> [ASSIGNMENT]
The lines from the first line of the entries through the line containing "decides the declarative" are to be repeated exactly, with both of those lines included.

(Stored items from a collection)
Content starts

(* ===== verification/Regex.v ===== *)
(** * Regular expressions

    The program validates identifiers with compiled [regexp] patterns.  A
    pattern is kept here as the syntax tree of its source text; [matchb]
    decides it by Brzozowski derivatives and [matchb_spec] shows that it
    decides the declarative semantics [matches].  All patterns of the program
    are anchored at both ends ([^...$] without flags: the whole text). *)
From S2P Require Import Prelude GoStrings.

(** A character class: the ranges between brackets. *)
Definition cls := list (ascii * ascii).
Definition in_cls (c : ascii) (k : cls) : bool :=
  existsb (λ r, (code r.1 <=? code c) && (code c <=? code r.2)) k.

Inductive regex :=
  | RNone
  | REps
  | RCls (k : cls)
  | RCat (r s : regex)
  | RAlt (r s : regex)
  | RStar (r : regex).

Inductive matches : regex → list ascii → Prop :=
  | m_eps : matches REps []
  | m_cls k c : in_cls c k = true → matches (RCls k) [c]
  | m_cat r s l1 l2 : matches r l1 → matches s l2 → matches (RCat r s) (l1 ++ l2)
  | m_alt_l r s l : matches r l → matches (RAlt r s) l
  | m_alt_r r s l : matches s l → matches (RAlt r s) l
  | m_star_nil r : matches (RStar r) []
  | m_star_app r l1 l2 : matches r l1 → matches (RStar r) l2 → matches (RStar r) (l1 ++ l2).

(** Concrete syntax of the patterns: a literal text, [r?], [r{m,n}], [r*]. *)
Definition rchr (c : ascii) : regex := RCls [(c, c)].
Definition rlit (s : string) : regex := foldr (λ c r, RCat (rchr c) r) REps (chars s).
Fixpoint rseq (rs : list regex) : regex :=
  match rs with [] => REps | [r] => r | r :: rs => RCat r (rseq rs) end.
Fixpoint ropt (n : nat) (r : regex) : regex :=
  match n with O => REps | S n => RAlt REps (RCat r (ropt n r)) end.
Fixpoint rrep (m n : nat) (r : regex) : regex :=
  match m with O => ropt n r | S m => RCat r (rrep m (n - 1) r) end.

(** Smart constructors keep the derivatives small. *)
Definition cat (r s : regex) : regex :=
  match r with
  | RNone => RNone
  | REps => s
  | _ => match s with RNone => RNone | REps => r | _ => RCat r s end
  end.
Definition alt (r s : regex) : regex :=
  match r, s with
  | RNone, _ => s | _, RNone => r
  | _, _ => RAlt r s
  end.

Fixpoint nullable (r : regex) : bool :=
  match r with
  | RNone | RCls _ => false
  | REps | RStar _ => true
  | RCat r s => nullable r && nullable s
  | RAlt r s => nullable r || nullable s
  end.
Fixpoint deriv (c : ascii) (r : regex) : regex :=
  match r with
  | RNone | REps => RNone
  | RCls k => if in_cls c k then REps else RNone
  | RCat r s => if nullable r then alt (cat (deriv c r) s) (deriv c s) else cat (deriv c r) s
  | RAlt r s => alt (deriv c r) (deriv c s)
  | RStar r => cat (deriv c r) (RStar r)
  end.
Fixpoint matchb (r : regex) (l : list ascii) : bool :=
  match l with [] => nullable r | c :: l => matchb (deriv c r) l end.
(** [pattern.MatchString(s)] of an anchored pattern. *)
Definition match_string (r : regex) (s : string) : bool := matchb r (chars s).
#[global] Arguments match_string : simpl never.

(** ** Correctness of the matcher *)
Lemma matches_none l : ¬ matches RNone l.
Proof. inversion 1. Qed.
Lemma matches_eps l : matches REps l ↔ l = [].
Proof. split; [by inversion 1|intros ->; constructor]. Qed.
Lemma matches_cls k l : matches (RCls k) l ↔ ∃ c, l = [c] ∧ in_cls c k = true.
Proof. split; [inversion 1; eauto|intros (c & -> & ?); by constructor]. Qed.
Lemma matches_cat r s l :
  matches (RCat r s) l ↔ ∃ l1 l2, l = l1 ++ l2 ∧ matches r l1 ∧ matches s l2.
Proof. split; [inversion 1; eauto 10|intros (l1 & l2 & -> & ? & ?); by constructor]. Qed.
Lemma matches_alt r s l : matches (RAlt r s) l ↔ matches r l ∨ matches s l.
Proof. split; [inversion 1; eauto|]. intros [?|?]; by constructor. Qed.

Lemma matches_cat_none_l s l : matches (RCat RNone s) l ↔ matches RNone l.
Proof. rewrite matches_cat. split; [intros (? & ? & _ & []%matches_none & _)|intros []%matches_none]. Qed.
Lemma matches_cat_none_r r l : matches (RCat r RNone) l ↔ matches RNone l.
Proof. rewrite matches_cat. split; [intros (? & ? & _ & _ & []%matches_none)|intros []%matches_none]. Qed.
Lemma matches_cat_eps_l s l : matches (RCat REps s) l ↔ matches s l.
Proof.
  rewrite matches_cat. setoid_rewrite matches_eps. split; [by intros (? & ? & -> & -> & ?)|].
  intros ?. by exists [], l.
Qed.
Lemma matches_cat_eps_r r l : matches (RCat r REps) l ↔ matches r l.
Proof.
  rewrite matches_cat. setoid_rewrite matches_eps. split.
  - intros (? & ? & -> & ? & ->). by rewrite app_nil_r.
  - intros ?. exists l, []. by rewrite app_nil_r.
Qed.
Lemma cat_spec r s l : matches (cat r s) l ↔ matches (RCat r s) l.
Proof.
  destruct r; cbn [cat]; rewrite ?matches_cat_none_l, ?matches_cat_eps_l; try done;
    destruct s; cbn [cat]; rewrite ?matches_cat_none_r, ?matches_cat_eps_r; done.
Qed.
Lemma alt_spec r s l : matches (alt r s) l ↔ matches (RAlt r s) l.
Proof.
  rewrite matches_alt. destruct r, s; cbn [alt]; rewrite ?matches_alt; try done;
    split; intros Hm; eauto;
    repeat match goal with
    | H : _ ∨ _ |- _ => destruct H
    | H : matches RNone _ |- _ => destruct (matches_none _ H)
    end; eauto.
Qed.

Lemma nullable_spec r : nullable r = true ↔ matches r [].
Proof.
  induction r; cbn.
  - split; [done|by intros ?%matches_none].
  - split; [constructor|done].
  - rewrite matches_cls. split; [done|by intros (? & ? & _)].
  - rewrite andb_true_iff, IHr1, IHr2, matches_cat. split.
    + intros [??]. by exists [], [].
    + intros (l1 & l2 & Hl & ? & ?). symmetry in Hl. apply app_eq_nil in Hl as [-> ->]. done.
  - by rewrite orb_true_iff, IHr1, IHr2, matches_alt.
  - split; [constructor|done].
Qed.

Lemma star_cons_inv r c l :
  matches (RStar r) (c :: l) →
  ∃ l1 l2, l = l1 ++ l2 ∧ matches r (c :: l1) ∧ matches (RStar r) l2.
Proof.
  intros H. remember (RStar r) as r' eqn:Er. remember (c :: l) as l' eqn:El.
  revert r c l Er El. induction H as [| | | | | |r0 l1 l2 H1 _ H2 IH]; intros r' c' l' Er El; try done.
  injection Er as ->. destruct l1 as [|d l1]; cbn in El; [by apply IH|].
  injection El as <- <-. eauto.
Qed.

Lemma deriv_spec c r l : matches (deriv c r) l ↔ matches r (c :: l).
Proof.
  revert l. induction r as [| |k|r IHr s IHs|r IHr s IHs|r IHr]; intros l; cbn [deriv].
  - split; intros []%matches_none.
  - split; [intros []%matches_none|by intros ?%matches_eps].
  - rewrite matches_cls. destruct (in_cls c k) eqn:E.
    + rewrite matches_eps. split; [intros ->; eauto|]. by intros (? & [= -> ->] & _).
    + split; [intros []%matches_none|]. intros (? & [= -> ->] & ?). congruence.
  - assert (matches (cat (deriv c r) s) l ↔
      ∃ l1 l2, l = l1 ++ l2 ∧ matches r (c :: l1) ∧ matches s l2) as Hcat.
    { rewrite cat_spec, matches_cat. by setoid_rewrite IHr. }
    rewrite matches_cat. destruct (nullable r) eqn:En.
    + rewrite alt_spec, matches_alt, Hcat, IHs. apply nullable_spec in En. split.
      * intros [(l1 & l2 & -> & ? & ?)|?]; [by exists (c :: l1), l2|by exists [], (c :: l)].
      * intros ([|c' l1] & l2 & Hl & ? & ?); cbn in Hl; [subst; by right|].
        injection Hl as -> ->. left. eauto.
    + rewrite Hcat. split.
      * intros (l1 & l2 & -> & ? & ?). by exists (c :: l1), l2.
      * intros ([|c' l1] & l2 & Hl & Hr & ?); cbn in Hl.
        -- apply nullable_spec in Hr. congruence.
        -- injection Hl as -> ->. eauto.
  - by rewrite alt_spec, !matches_alt, IHr, IHs.
  - rewrite cat_spec, matches_cat. setoid_rewrite IHr. split.
    + intros (l1 & l2 & -> & ? & ?). by apply (m_star_app r (c :: l1) l2).
    + intros ?%star_cons_inv. done.
Qed.

Theorem matchb_spec r l : matchb r l = true ↔ matches r l.
Proof.
  revert r. induction l as [|c l IH]; intros r; cbn; [apply nullable_spec|].
  by rewrite IH, deriv_spec.
Qed.
Lemma match_string_spec r s : match_string r s = true ↔ matches r (chars s).
Proof. apply matchb_spec. Qed.

(** ** Repetition of a class *)
Lemma ropt_cls n k l :
  matches (ropt n (RCls k)) l ↔ List.length l <= n ∧ Forall (λ c, in_cls c k = true) l.
Proof.
  revert l. induction n as [|n IH]; intros l; cbn [ropt].
  - rewrite matches_eps. split; [intros ->; done|]. intros [? _]. destruct l; [done|cbn in *; lia].
  - rewrite matches_alt, matches_eps, matches_cat. setoid_rewrite matches_cls.
    setoid_rewrite IH. split.
    + intros [->|(l1 & l2 & -> & (c & -> & Hc) & Hn & HF)]; cbn; [split; [lia|done]|].
      split; [lia|by constructor].
    + destruct l as [|c l]; [by left|]. cbn. intros [Hn HF]. inversion_clear HF. right.
      exists [c], l. split_and!; eauto. lia.
Qed.
Lemma rrep_cls m n k l :
  m <= n → matches (rrep m n (RCls k)) l ↔
  m <= List.length l <= n ∧ Forall (λ c, in_cls c k = true) l.
Proof.
  revert n l. induction m as [|m IH]; intros n l Hmn; cbn [rrep].
  { rewrite ropt_cls. split; intros []; split; auto; lia. }
  rewrite matches_cat. setoid_rewrite matches_cls. split.
  - intros (l1 & l2 & -> & (c & -> & Hc) & H2). apply IH in H2 as [? ?]; [|lia]. cbn.
    split; [lia|by constructor].
  - destruct l as [|c l]; cbn; [lia|]. intros [Hn HF]. inversion_clear HF.
    exists [c], l. split_and!; eauto. apply IH; [lia|]. split; [lia|done].
Qed.
(** [[k1][k2]{0,n}]: the shape of most identifier patterns. *)
Lemma head_tail_cls k1 k2 n s :
  match_string (RCat (RCls k1) (rrep 0 n (RCls k2))) s = true ↔
  ∃ c l, chars s = c :: l ∧ in_cls c k1 = true ∧ List.length l <= n ∧
         Forall (λ c, in_cls c k2 = true) l.
Proof.
  rewrite match_string_spec, matches_cat. setoid_rewrite matches_cls.
  setoid_rewrite rrep_cls; [|lia]. split.
  - intros (l1 & l2 & -> & (c & -> & Hc) & (_ & Hn) & HF). exists c, l2. done.
  - intros (c & l & -> & Hc & Hn & HF). exists [c], l. split_and!; eauto. lia.
Qed.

Content ends

> [RESPONSE TO THE EXERCISE]
(* ===== verification/Regex.v ===== *)
(** * Regular expressions

    The program validates identifiers with compiled [regexp] patterns.  A
    pattern is kept here as the syntax tree of its source text; [matchb]
    decides it by Brzozowski derivatives and [matchb_spec] shows that it
    decides the declarative semantics [matches].  All patterns of the program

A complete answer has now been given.